To further understand the effects of CE-SWI, five of 30 subjects were performed on CE-SWI. Similar to many other studies [
34‐
36], tumors exhibited obvious contrast enhancement on CE-SWI along with ITSSs clearer post contrast agent administration. Admittedly, CE-SWI could help to distinguish hemorrhage from abnormal venous vasculature since blood vessels would change signal intensities whereas hemorrhage would not [
37,
38]. However, in our limited subjects with CE-SWI, none of the signal changes were observed in this way and therefore requiring studies with a larger population to be conducted.

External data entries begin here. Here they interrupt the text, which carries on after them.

(** * The consensus directory subsystem of tor_android, embedded in Rocq

    A shallow embedding of the parts of [src/or/networkstatus.c] and of the
    microdescriptor cache ([microdesc.c]) that the specification talks
    about: the quorum checker, the consensus fetch-time scheduler, the
    install protocol of [networkstatus_set_current_consensus], the v2
    status cache and the rebuild of the microdescriptor cache.

    Conventions.
    - [time_t], [long] and [int] values are integers in [Z]; C division is
      [Z.quot] (it truncates toward zero).  Signed arithmetic is taken not
      to overflow, which C leaves undefined; the cast to [int] and the
      arithmetic in [size_t] wrap around, as C defines them.
    - Byte arrays (digests, keys, document bodies) and C strings are
      [string]s.
    - [tor_assert] aborts the process: a function that can hit one returns
      an [option], and [None] is the abort.
    - Calls into other modules of the program (control port, node list,
      certificate fetcher, download-status records, ...) are recorded, in
      order, in a trace of [event]s; what those modules answer is read from
      an environment record.  Log messages are not part of the model.
    - The file system is a finite map from file names (relative to the data
      directory) to contents. *)

From Stdlib Require Import ZArith Lia.
From stdpp Require Import base numbers option strings list gmap.
(** * sparcur: a shallow embedding of [sparcur/core.py], [sparcur/cli.py]
    and [setup.py]

  Python values are modelled as follows.
  - [str] is a list of Unicode code points ([N]).  ASCII literals are
    written with [lit].
  - Python [int] is [Z] (unbounded).
  - An exception that leaves a function is a constructor of [exn];
    a function that may raise returns [res A].
  - Generators are modelled by the finite list of values they yield. *)

From Stdlib Require Import ZArith NArith Lia Ascii String DecimalString Sorting.Sorted Sorting.Permutation.
From stdpp Require Import base option list strings gmap.

Local Open Scope Z_scope.

(** ** Python-level plumbing shared by both modules *)

Module Py.

Definition char := N.
Definition str := list char.

(** ASCII literal to code points. *)
Definition lit (s : string) : str :=
  List.map N_of_ascii (list_ascii_of_string s).

Inductive exn :=
| IndexError
| ValueError
| OverflowError
| TypeError
| FileExistsError
| MalformedOrcidError
| MissingSecretError.

Inductive res (A : Type) :=
| Ok (a : A)
| Raise (e : exn).
Arguments Ok {A} a.
Arguments Raise {A} e.

Definition bind {A B} (m : res A) (k : A -> res B) : res B :=
  match m with
  | Ok a => k a
  | Raise e => Raise e
  end.
Lemma f32_loss_function_permute (sigma : nat -> nat)
      (exp : f32.float -> f32.float)
      (bce : f32.Tensor3 -> f32.Tensor3 -> f32.float -> f32.float)
      (preds : f32.Tensor3) (labels mu logvar : f32.Tensor2)
      (n_nodes : nat) (norm pw : f32.py.float) :
  same_kind
    (f32.optimizer.loss_function exp bce
       (f32.permute_nodes3 sigma preds) (f32.permute_nodes2 sigma labels)
       (f32.permute_rows sigma mu) (f32.permute_rows sigma logvar) n_nodes norm pw)
    (f32.optimizer.loss_function exp bce preds labels mu logvar n_nodes norm pw).
Proof.
  unfold f32.optimizer.loss_function, f32.same_shape3.
  cbn [f32.permute_nodes3 f32.permute_nodes2 f32.torch.unsqueeze2_repeat
       f32.dim0 f32.dim1 f32.dim2 f32.rows2 f32.cols2].
  destruct (_ && _ && _)%bool; [| reflexivity].
  cbn [bind]. unfold f32.optimizer.KLD.
  destruct n_nodes as [| k]; [reflexivity |].
  unfold f32.torch.ewise2.
  cbn [f32.permute_rows f32.torch.map2d f32.rows2 f32.cols2].
  destruct (torch.bdim (f32.rows2 logvar) (f32.rows2 mu)) as [r1 |]; [| reflexivity].
  destruct (torch.bdim (f32.cols2 logvar) (f32.cols2 mu)) as [c1 |]; [| reflexivity].
  cbn [bind f32.rows2 f32.cols2].
  destruct (torch.bdim r1 (f32.rows2 logvar)) as [r2 |]; [| reflexivity].
  destruct (torch.bdim c1 (f32.cols2 logvar)) as [c2 |]; reflexivity.
Qed.

(** C9, as stated, fails in the arithmetic of the program.  Three nodes,
    one latent dimension, means 4096, 1 and 1, [logvar] zero, logits and
    labels zero, [norm = 0], [pos_weight = 1]: the rows of the KL term sum to
    [-2^24], [-1] and [-1], and their binary32 sum is [-16777216] in this
    order and [-16777218] with the first and the last node exchanged, so
    [loss_function] returns 932067.625 in one numbering of the nodes and
    932067.6875 in the other.  Of the tensor library this takes that
    [exp(0) = 1] and that the cross-entropy of zero logits against zero
    labels is a finite number. *)
Lemma loss_function_depends_on_node_order :
  permutes 3 swap02
  /\ forall (exp : f32.float -> f32.float)
            (bce : f32.Tensor3 -> f32.Tensor3 -> f32.float -> f32.float),
       exp f32.zero = f32.one ->
       f32.is_finite (bce (f32.torch.zeros3 3 3 10) (f32.torch.zeros3 3 3 10) f32.one) = true ->
       exists v v',
         f32.optimizer.loss_function exp bce
             (f32.torch.zeros3 3 3 10) (f32.torch.zeros2 3 3)
             (f32.tensor2_of 1 [[f32.of_Z 4096]; [f32.of_Z 1]; [f32.of_Z 1]])
             (f32.torch.zeros2 3 1) 3 (f32.py.of_Z 0) (f32.py.of_Z 1) = Ok v
         /\ f32.optimizer.loss_function exp bce
             (f32.permute_nodes3 swap02 (f32.torch.zeros3 3 3 10))
             (f32.permute_nodes2 swap02 (f32.torch.zeros2 3 3))
             (f32.permute_rows swap02
                (f32.tensor2_of 1 [[f32.of_Z 4096]; [f32.of_Z 1]; [f32.of_Z 1]]))
             (f32.permute_rows swap02 (f32.torch.zeros2 3 1))
             3 (f32.py.of_Z 0) (f32.py.of_Z 1) = Ok v'
         /\ v = S754_finite false 14913082 (-4)
         /\ v' = S754_finite false 14913083 (-4)
         /\ v <> v'.
Proof.
  split; [unfold permutes; cbn; apply Permutation_rev with (l := [2; 1; 0]%nat) |].
  intros exp bce Hexp Hbce.
  eexists. eexists. split; [reflexivity |]. split; [reflexivity |].
  cbv beta iota zeta delta
      -[f32.mul f32.add f32.sub f32.div f32.of_Z f32.of_py f32.py.of_Z f32.py.div
        f32.zero f32.one] in Hbce |- *.
  rewrite !Hexp.
  change (f32.of_py (f32.py.of_Z 1)) with f32.one.
  destruct (bce _ _ _) as [s | s | | s m e];
    try discriminate Hbce; destruct s;
    (split; [vm_compute; reflexivity |]);
    (split; [vm_compute; reflexivity |]);
    vm_compute; discriminate.
Qed.

(** C9, amended: in exact arithmetic, renumbering the nodes by a
    permutation, applied to the rows and columns of the logits and of the
    labels and to the rows of the mean and log-variance tensors, leaves the
    value of [loss_function] unchanged; in the binary32 arithmetic of the
    program the renumbered call raises the same exception or returns as
    well, but its value need not be the same, since the sums over the nodes
    round differently in another order. *)
Theorem loss_function_permutation_invariant_up_to_rounding
        (n : nat) (sigma : nat -> nat)
        (preds : Tensor3) (labels mu logvar : Tensor2) (n_nodes : nat) (norm pw : R) :
  permutes n sigma ->
  dim0 preds = n -> dim1 preds = n ->
  rows2 labels = n -> cols2 labels = n ->
  rows2 mu = n -> rows2 logvar = n ->
  optimizer.loss_function (permute_nodes3 sigma preds) (permute_nodes2 sigma labels)
      (permute_rows sigma mu) (permute_rows sigma logvar) n_nodes norm pw
  = optimizer.loss_function preds labels mu logvar n_nodes norm pw
  /\ forall (exp : f32.float -> f32.float)
            (bce : f32.Tensor3 -> f32.Tensor3 -> f32.float -> f32.float)
            (preds' : f32.Tensor3) (labels' mu' logvar' : f32.Tensor2)
            (norm' pw' : f32.py.float),
       same_kind
         (f32.optimizer.loss_function exp bce
            (f32.permute_nodes3 sigma preds') (f32.permute_nodes2 sigma labels')
            (f32.permute_rows sigma mu') (f32.permute_rows sigma logvar')
            n_nodes norm' pw')
         (f32.optimizer.loss_function exp bce preds' labels' mu' logvar' n_nodes norm' pw').
Proof.
  intros P H0 H1 _ _ Hm Hl. split.
  - unfold optimizer.loss_function.
    rewrite (bce_permute_nodes n sigma preds labels 10 pw P H0 H1).
    rewrite (KLD_permute_rows n sigma mu logvar n_nodes P Hm Hl).
    reflexivity.
  - intros. apply f32_loss_function_permute.
Qed.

Our study had several limitations. One major limitation is that only single axial slice used per patient for SWI analysis may lead to selection bias. In addition, due to small numbers of subjects with high-grade SCCs in our study, for statistic purpose, SCCs were only sub-grouped subjects with SCCs into high- and low-grade groups. Regarding SWI technique, it was noted that paramagnetic object would be enlarged due to “amplified blooming effect” [
39], and ITSS might be affected to some degree. Therefore, quantitative method like quantitative susceptibility measurement might be a potential choice for this application. However, our study is the first report of SWI application in OTSCC. Additionally, we did no correlation for scales when using MRI parameters to predict historical grade. Tumor thickness maybe underestimated by measurement of multiplying the number of axial T2WI slices by the slice thickness.